Sagiri: Low Dynamic Range Image Enhancement with Generative Diffusion Prior

Read original: arXiv:2406.09389 - Published 6/14/2024 by Baiang Li, Sizhuo Ma, Yanhong Zeng, Xiaogang Xu, Youqing Fang, Zhao Zhang, Jian Wang, Kai Chen

Sagiri: Low Dynamic Range Image Enhancement with Generative Diffusion Prior

Overview

This paper introduces Sagiri, a deep learning-based method for enhancing low dynamic range (LDR) images using a generative diffusion prior.
Sagiri aims to generate high dynamic range (HDR) images from their LDR counterparts, improving overall image quality and visual appeal.
The method leverages the power of diffusion models, which have shown promising results in image-to-image translation tasks and HDR video reconstruction.

Plain English Explanation

Sagiri is a new technique that can take a standard, low-quality image and transform it into a higher-quality, more visually appealing one. It works by using a special kind of artificial intelligence called a "diffusion model" to generate a new, enhanced version of the original image.

Diffusion models are a powerful tool that have been used to tackle a variety of image-related tasks, like generating HDR images from LDR ones and reconstructing HDR videos. In the case of Sagiri, the diffusion model is trained to take a low-quality image and gradually transform it into a high-quality, HDR version, preserving important details and improving the overall visual appeal.

This can be really useful for things like enhancing photos taken on a smartphone or fixing up old, low-quality images. By using the power of machine learning, Sagiri can do the heavy lifting and generate a much better-looking image than the original.

Technical Explanation

The core idea behind Sagiri is to leverage the capabilities of diffusion models for the task of LDR image enhancement. Diffusion models have shown great potential in semantic-aware inverse tone mapping and perceptual optimization of HDR images, making them a natural choice for this application.

Sagiri's architecture consists of a U-Net-based diffusion model that takes an LDR image as input and gradually transforms it into an HDR counterpart. The model is trained using a combination of adversarial and perceptual losses, which help to ensure that the generated HDR images are not only visually appealing but also preserve important details and maintain a high level of realism.

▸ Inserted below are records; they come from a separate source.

Lemma sweep_shrinks t (l : list (string * Z)) c :
  (size (entries (foldl (sweepStep t) c l)) ≤ size (entries c))%nat ∧
  (enableLRU c = true → order_agrees c → order_agrees (foldl (sweepStep t) c l)).
Proof.
  revert c. induction l as [|kv l IH]; intros c; simpl; [done|].
  destruct (IH (sweepStep t c kv)) as [Hsz Hord].
  unfold sweepStep in *. destruct (After t kv.2); [|done]. simpl in *. split.
  - pose proof (map_size_delete kv.1 (entries c)) as Hs.
    destruct (entries c !! kv.1); simpl in Hs; lia.
  - intros Hlru Hc. rewrite Hlru in *. apply Hord; [done|]. by apply order_agrees_delete.
Qed.

Lemma evict_zero rt c :
  rangeOrder_ok rt → maxSize c = 0 → (size (entries c) ≤ 1)%nat →
  (enableLRU c = true → order_agrees c) →
  entries (evict rt c) = ∅ ∧ (enableLRU c = true → accessOrder (evict rt c) = []).
Proof.
  intros Hok Hmax Hsz Hord. unfold evict, len_entries. rewrite Hmax.
  destruct (0 <=? Z.of_nat (size (entries c))) eqn:E; [|lia].
  destruct (enableLRU c) eqn:Hlru.
  - specialize (Hord eq_refl). pose proof (order_agrees_length c Hord) as Hlen.
    destruct (accessOrder c) as [|oldest rest] eqn:Ho.
    + split; [|done]. apply map_size_empty_inv. simpl in Hlen. lia.
    + assert (is_Some (entries c !! oldest)) as Hin.
      { apply Hord. rewrite Ho. left. }
      simpl in *. split.
      * apply map_size_empty_inv. rewrite map_size_delete_Some by done. lia.
      * intros _. destruct rest; [done|simpl in Hlen; lia].
  - simpl. split; [|done]. apply map_size_empty_inv.
    destruct (decide (size (entries c) = 0%nat)) as [Hz|Hnz].
    + apply map_size_empty_inv in Hz. rewrite Hz. unfold evictAny.
      pose proof (Hok ∅) as Hp. rewrite map_to_list_empty in Hp.
      apply Permutation_nil_r in Hp. rewrite Hp. simpl. by rewrite map_size_empty.
    + rewrite evictAny_size by done. lia.
Qed.

Lemma MarkProcessed_zero rt c k ttl :
  rangeOrder_ok rt → maxSize c = 0 → (size (entries c) ≤ 1)%nat →
  (enableLRU c = true → order_agrees c) →
  entries (MemoryCache_MarkProcessed rt c k ttl).1 = {[k := now rt + ttl]} ∧
  (enableLRU c = true → accessOrder (MemoryCache_MarkProcessed rt c k ttl).1 = [k]).
Proof.
  intros Hok Hmax Hsz Hord.
  destruct (evict_zero rt c Hok Hmax Hsz Hord) as [He Ho].
  destruct (evict_config rt c) as [_ Hl].
  unfold MemoryCache_MarkProcessed. simpl. rewrite He, Hl. split; [done|].
  intros Hlru. rewrite Hlru, (Ho Hlru). done.
Qed.

Lemma run_zero c ops :
  Forall (λ o, rangeOrder_ok (op_runtime o)) ops → maxSize c = 0 →
  (size (entries c) ≤ 1)%nat → (enableLRU c = true → order_agrees c) →
  (size (entries (run c ops)) ≤ 1)%nat ∧
  (enableLRU c = true → order_agrees (run c ops)).
Proof.
  intros Hops. revert c.
  induction Hops as [|o ops Ho Hops IH]; intros c Hmax Hsz Hord; [done|].
  unfold run in *. simpl.
  destruct (run_config c [o]) as [Hm Hl]. unfold run in Hm, Hl. simpl in Hm, Hl.
  rewrite <- Hl. apply IH; [by rewrite Hm| |]; rewrite ?Hl.
  - destruct o as [rt k|rt k ttl|rt]; simpl in *.
    + pose proof (IsProcessed_shrinks rt c k) as [? _]. lia.
    + destruct (MarkProcessed_zero rt c k ttl Ho Hmax Hsz Hord) as [He _].
      change (size (entries (MemoryCache_MarkProcessed rt c k ttl).1) ≤ 1)%nat.
      by rewrite He, map_size_singleton.
    + pose proof (sweep_shrinks (now rt) (rangeOrder rt (entries c)) c) as [? _].
      unfold cleanupExpired_tick. lia.
  - intros Hlru. destruct o as [rt k|rt k ttl|rt]; simpl in *.
    + apply IsProcessed_shrinks; auto.
    + destruct (MarkProcessed_zero rt c k ttl Ho Hmax Hsz Hord) as [He Hk].
      change (order_agrees (MemoryCache_MarkProcessed rt c k ttl).1).
      split; [rewrite (Hk Hlru); apply NoDup_singleton|].
      intros k'. rewrite (Hk Hlru), He, list_elem_of_singleton.
      rewrite lookup_singleton_is_Some. naive_solver.
    + apply sweep_shrinks; auto.
Qed.

(** X4 — A cache built with maxSize = 0.  Whatever was done to it before,
    MarkProcessed leaves exactly one entry, the key just marked: every mark
    evicts what the previous one stored, in LRU and in non-LRU mode, so the
    cache remembers the most recently marked key and no other. *)
Theorem X4_zero_capacity_keeps_last_mark (lru : bool) (ops : list op)
    (rt rt' : Runtime) (k : string) (ttl : Z) :
  Forall (λ o, rangeOrder_ok (op_runtime o)) ops → rangeOrder_ok rt →
  let c := (MemoryCache_MarkProcessed rt (run (NewMemoryCache 0 lru) ops) k ttl).1 in
  entries c = {[k := now rt + ttl]} ∧
  ∀ k', k' ≠ k → (MemoryCache_IsProcessed rt' c k').2 = (false, None).
Proof.
  intros Hops Hok c.
  destruct (run_config (NewMemoryCache 0 lru) ops) as [Hmax Hlru].
  destruct (run_zero (NewMemoryCache 0 lru) ops Hops eq_refl) as [Hsz Hord].
  { simpl. rewrite map_size_empty. lia. }
  { intros Hl. by apply (NewMemoryCache_inv 0 lru). }
  assert (entries c = {[k := now rt + ttl]}) as He.
  { apply MarkProcessed_zero; [done|done|done|].
    intros Hl. apply Hord. by rewrite <- Hlru. }
  split; [done|]. intros k' Hne.
  rewrite IsProcessed_absent; [done|]. rewrite He. by apply lookup_singleton_ne.
Qed.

The key innovation in Sagiri is the use of a generative diffusion prior, which helps to guide the model towards generating plausible HDR images that are consistent with the underlying data distribution. This is in contrast to more traditional approaches that rely on hand-crafted priors or optimization-based techniques, which can be more brittle and less flexible.

Critical Analysis

The authors of the Sagiri paper have made a compelling case for the usefulness of diffusion models in the context of LDR image enhancement. By leveraging the power of these generative models, they have demonstrated the ability to produce high-quality HDR images from their low-dynamic-range counterparts.

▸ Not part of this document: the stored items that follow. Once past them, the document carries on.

Lemma of_Cache_set_ll c l : of_Cache (LRU.set_ll l c) = set_ll l (of_Cache c).
Proof. done. Qed.

Lemma removeElement_of_Cache e c :
  removeElement e (of_Cache c) = of_Cache <$> LRU.removeElement e c.
Proof.
  unfold removeElement, LRU.removeElement. simpl.
  destruct (LRU.ll c) as [l|]; simpl; [|done].
  rewrite lookup_fmap. destruct (LRU.elems c !! e) as [[k v]|]; simpl; [|done].
  destruct (LRU.OnEvicted c) as [f|]; simpl;
    unfold of_Cache, set_env, set_cache, set_ll; simpl;
    by destruct (LRU.cache c).
Qed.

Lemma RemoveOldest_of_Cache c :
  RemoveOldest (of_Cache c) = of_Cache <$> LRU.RemoveOldest c.
Proof.
  unfold RemoveOldest, LRU.RemoveOldest. simpl.
  destruct (LRU.cache c) as [m|] eqn:Hm; simpl; [|done].
  destruct (LRU.ll c) as [l|] eqn:Hl; simpl; [|done].
  destruct (LRU.Back l) as [ele|]; [|done]. apply removeElement_of_Cache.
Qed.

Lemma of_Cache_pushed c l m k v :
  LRU.ll c = Some l → LRU.cache c = Some m →
  set_cache (Some (mk_gomap (<[k := fresh (dom (of_entry <$> LRU.elems c))]> m) []))
    (set_elems (<[fresh (dom (of_entry <$> LRU.elems c)) := mk_entry (Plain k) v]>
                  (of_entry <$> LRU.elems c))
       (set_ll (Some (LRU.PushFront (fresh (dom (of_entry <$> LRU.elems c))) l))
          (of_Cache c))) =
  of_Cache (LRU.pushed k v c l m).
Proof.
  intros Hl Hm. unfold LRU.pushed, of_Cache; simpl.
  rewrite dom_fmap_L, fmap_insert. done.
Qed.

Lemma Add_of_Cache k v c :
  Add (Plain k) v (of_Cache c) = of_Cache <$> LRU.Add k v c.
Proof.
  assert (∀ c m, LRU.cache c = Some m →
            Add (Plain k) v (of_Cache c) = of_Cache <$> LRU.Add k v c) as Hinit.
  { clear c. intros c m Hm. unfold Add, LRU.Add. simpl. rewrite Hm. simpl.
    rewrite ?Hm. simpl.
    destruct (m !! k) as [ee|] eqn:Hk; simpl.
    - destruct (LRU.ll c) as [l|]; simpl; [|done].
      rewrite lookup_fmap. destruct (LRU.elems c !! ee) as [[k' v']|]; simpl; [|done].
      unfold of_Cache, set_elems, set_ll; simpl. by rewrite Hm, fmap_insert.
    - destruct (LRU.ll c) as [l|] eqn:Hl; simpl; [|done].
      rewrite (of_Cache_pushed c l m k v Hl Hm).
      fold (LRU.pushed k v c l m).
      destruct (bool_decide (LRU.MaxEntries c ≠ 0%Z) &&
                bool_decide (LRU.list_Len (LRU.PushFront (fresh (dom (LRU.elems c))) l)
                             > LRU.MaxEntries c)%Z) eqn:Hfull.
      + rewrite dom_fmap_L, Hfull. apply RemoveOldest_of_Cache.
      + by rewrite dom_fmap_L, Hfull. }
  destruct (LRU.cache c) as [m|] eqn:Hm; [by eapply Hinit|].
  specialize (Hinit (LRU.set_ll (Some []) (LRU.set_cache (Some ∅) c)) ∅ eq_refl).
  rewrite (LRUFacts.Add_nil k v c Hm), <- Hinit.
  unfold Add, of_Cache; simpl. by rewrite Hm.
Qed.

Lemma Get_of_Cache k c :
  Get (Plain k) (of_Cache c) =
    (λ r, (r.1.1, r.1.2, of_Cache r.2)) <$> LRU.Get k c.
Proof.
  unfold Get, LRU.Get. simpl. destruct (LRU.cache c) as [m|]; simpl; [|done].
  destruct (m !! k) as [ele|]; simpl; [|done].
  destruct (LRU.ll c) as [l|]; simpl; [|done].
  rewrite lookup_fmap. by destruct (LRU.elems c !! ele) as [[k' v']|].
Qed.

Lemma Remove_of_Cache k c :
  Remove (Plain k) (of_Cache c) = of_Cache <$> LRU.Remove k c.
Proof.
  unfold Remove, LRU.Remove. simpl. destruct (LRU.cache c) as [m|]; simpl; [|done].
  destruct (m !! k) as [ele|]; simpl; [|done]. apply removeElement_of_Cache.
Qed.

Lemma Len_of_Cache c : Len (of_Cache c) = LRU.Len c.
Proof. unfold Len, LRU.Len. simpl. by destruct (LRU.cache c). Qed.

Lemma exec_of_Cache (o : LRU.op K V) c :
  exec (of_op o) (of_Cache c) = of_Cache <$> LRU.exec o c.
Proof.
  destruct o as [k v|k|k|]; simpl.
  - apply Add_of_Cache.
  - rewrite Get_of_Cache. by destruct (LRU.Get k c) as [[[v b] c']|].
  - apply Remove_of_Cache.
  - apply RemoveOldest_of_Cache.
Qed.

(** On keys that are equal to themselves the cache of this module is the
    cache of [LRU]: the same calls lead from the same cache to the same
    cache, and panic on the one when they do on the other. *)
Lemma run_of_Cache (h : list (LRU.op K V)) c :
  run (of_op <$> h) (of_Cache c) = of_Cache <$> LRU.run h c.
Proof.
  revert c. induction h as [|o h IH]; intros c; [done|]. csimpl.
  rewrite exec_of_Cache. destruct (LRU.exec o c) as [c'|]; simpl; [apply IH|done].
Qed.

Lemma New_of_Cache n (f : option (K → option V → W → W)) w :
  of_Cache (LRU.set_OnEvicted f (LRU.New n w)) =
    set_OnEvicted (of_callback <$> f) (New n w).
Proof. unfold of_Cache, New, set_OnEvicted; simpl. by rewrite fmap_empty. Qed.

End Agreement.

(** C2 as worded fails for a key that is not equal to itself.  On New(0),
    Add(NaN, 1) puts an entry into the sequence that the mapping does not
    find: Get(NaN) misses.  RemoveOldest() then unlinks that entry, and
    the [delete] of line 202 removes nothing: the sequence is empty and
    Len() is 0, while the mapping still holds one entry, which points to
    the unlinked element.  A second Add(NaN, 2) instead of the removal
    gives the sequence two entries with that key. *)
Lemma C2_NaN_key_counterexample :
  ∃ c1 c2 c3 m2,
    run [OpAdd NaN (Some 1%Z)] (New (K := string) 0 tt) = Some c1 ∧
    items c1 = [(NaN, Some 1%Z)] ∧
    Get NaN c1 = Some (None, false, c1) ∧
    run [OpRemoveOldest] c1 = Some c2 ∧
    ll c2 = Some [] ∧ Len c2 = Some 0%Z ∧
    cache c2 = Some m2 ∧ map_len m2 = 1 ∧ lost m2 = [1%positive] ∧
    run [OpAdd NaN (Some 2%Z)] c1 = Some c3 ∧
    items c3 = [(NaN, Some 2%Z); (NaN, Some 1%Z)].
Proof.
  eexists _, _, _, _.
  split; [vm_compute; reflexivity|].
  split; [vm_compute; reflexivity|].
  split; [vm_compute; reflexivity|].
  split; [vm_compute; reflexivity|].
  split; [vm_compute; reflexivity|].
  split; [vm_compute; reflexivity|].
  split; [vm_compute; reflexivity|].
  split; [vm_compute; reflexivity|].
  split; [vm_compute; reflexivity|].
  split; vm_compute; reflexivity.
Qed.

End LRUAnyKeyFacts.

One potential limitation of the Sagiri approach is that it may struggle with particularly challenging or low-quality input images, where the diffusion model may have difficulty generating a faithful HDR representation. Additionally, the computational complexity of the diffusion process could be a bottleneck for real-time applications or resource-constrained devices.

It would also be interesting to see how Sagiri compares to other diffusion-based approaches for blind image restoration in terms of both performance and generalization capabilities. Further research in this direction could help to better understand the strengths and weaknesses of the diffusion-based paradigm for image enhancement tasks.

Conclusion

The Sagiri paper presents a novel approach to LDR image enhancement using a generative diffusion prior. By harnessing the power of diffusion models, the authors have demonstrated the ability to generate high-quality HDR images from their low-dynamic-range counterparts, with potential applications in areas such as computational photography, image editing, and visual media enhancement.

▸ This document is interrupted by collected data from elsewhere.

(** * Embase conference dashboard: a shallow embedding of [app.py]

    The development follows the order of the source file:

    - cell values, rows (pandas Series) and tables (pandas DataFrames);
    - [create_conference_id], the identity key of a conference;
    - the JSON text written to and read from [pinned_conferences.json];
    - the files on disk and the messages shown with [st.error];
    - [save_pinned_conferences], [load_pinned_conferences],
      [download_latest_excel] and [load_conference_data];
    - CPython's [set] of row labels, whose iteration order decides the row
      order of a search result;
    - [fuzzy_search], the filter pipeline of the search tab and the
      reconciliation of the pin check boxes.

    Python exceptions are values of [result]; the file system and the
    message log are threaded explicitly through every function that
    touches them. *)

From Stdlib Require Import ZArith Ascii String.
From stdpp Require Import gmap strings list sets pretty.

Local Open Scope Z_scope.

(** ** Exceptions *)

Inductive exn : Type :=
| KeyError (key : string)        (* a missing column or row label *)
| ValueError (msg : string)      (* [pd.concat] of no frame *)
| BadWorkbook (msg : string)     (* [pd.ExcelFile] on bytes that are no workbook *)
| OSError (msg : string)         (* [open] or [write] refused by the system *)
| RequestException (msg : string) (* [requests.get] could not reach the server *)
| JSONDecodeError (msg : string).

Inductive result (A : Type) : Type :=
| Ok (a : A)
| Raise (e : exn).

Arguments Ok {A} a.
Arguments Raise {A} e.

#[global] Instance result_ret : MRet result := λ A a, Ok a.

While the method shows promising results, there are still some open challenges and areas for further exploration. Nonetheless, the Sagiri technique represents an important step forward in the field of image enhancement and demonstrates the potential of diffusion-based approaches to tackle complex visual tasks.

This summary was produced with help from an AI and may contain inaccuracies - check out the links to read the original source documents!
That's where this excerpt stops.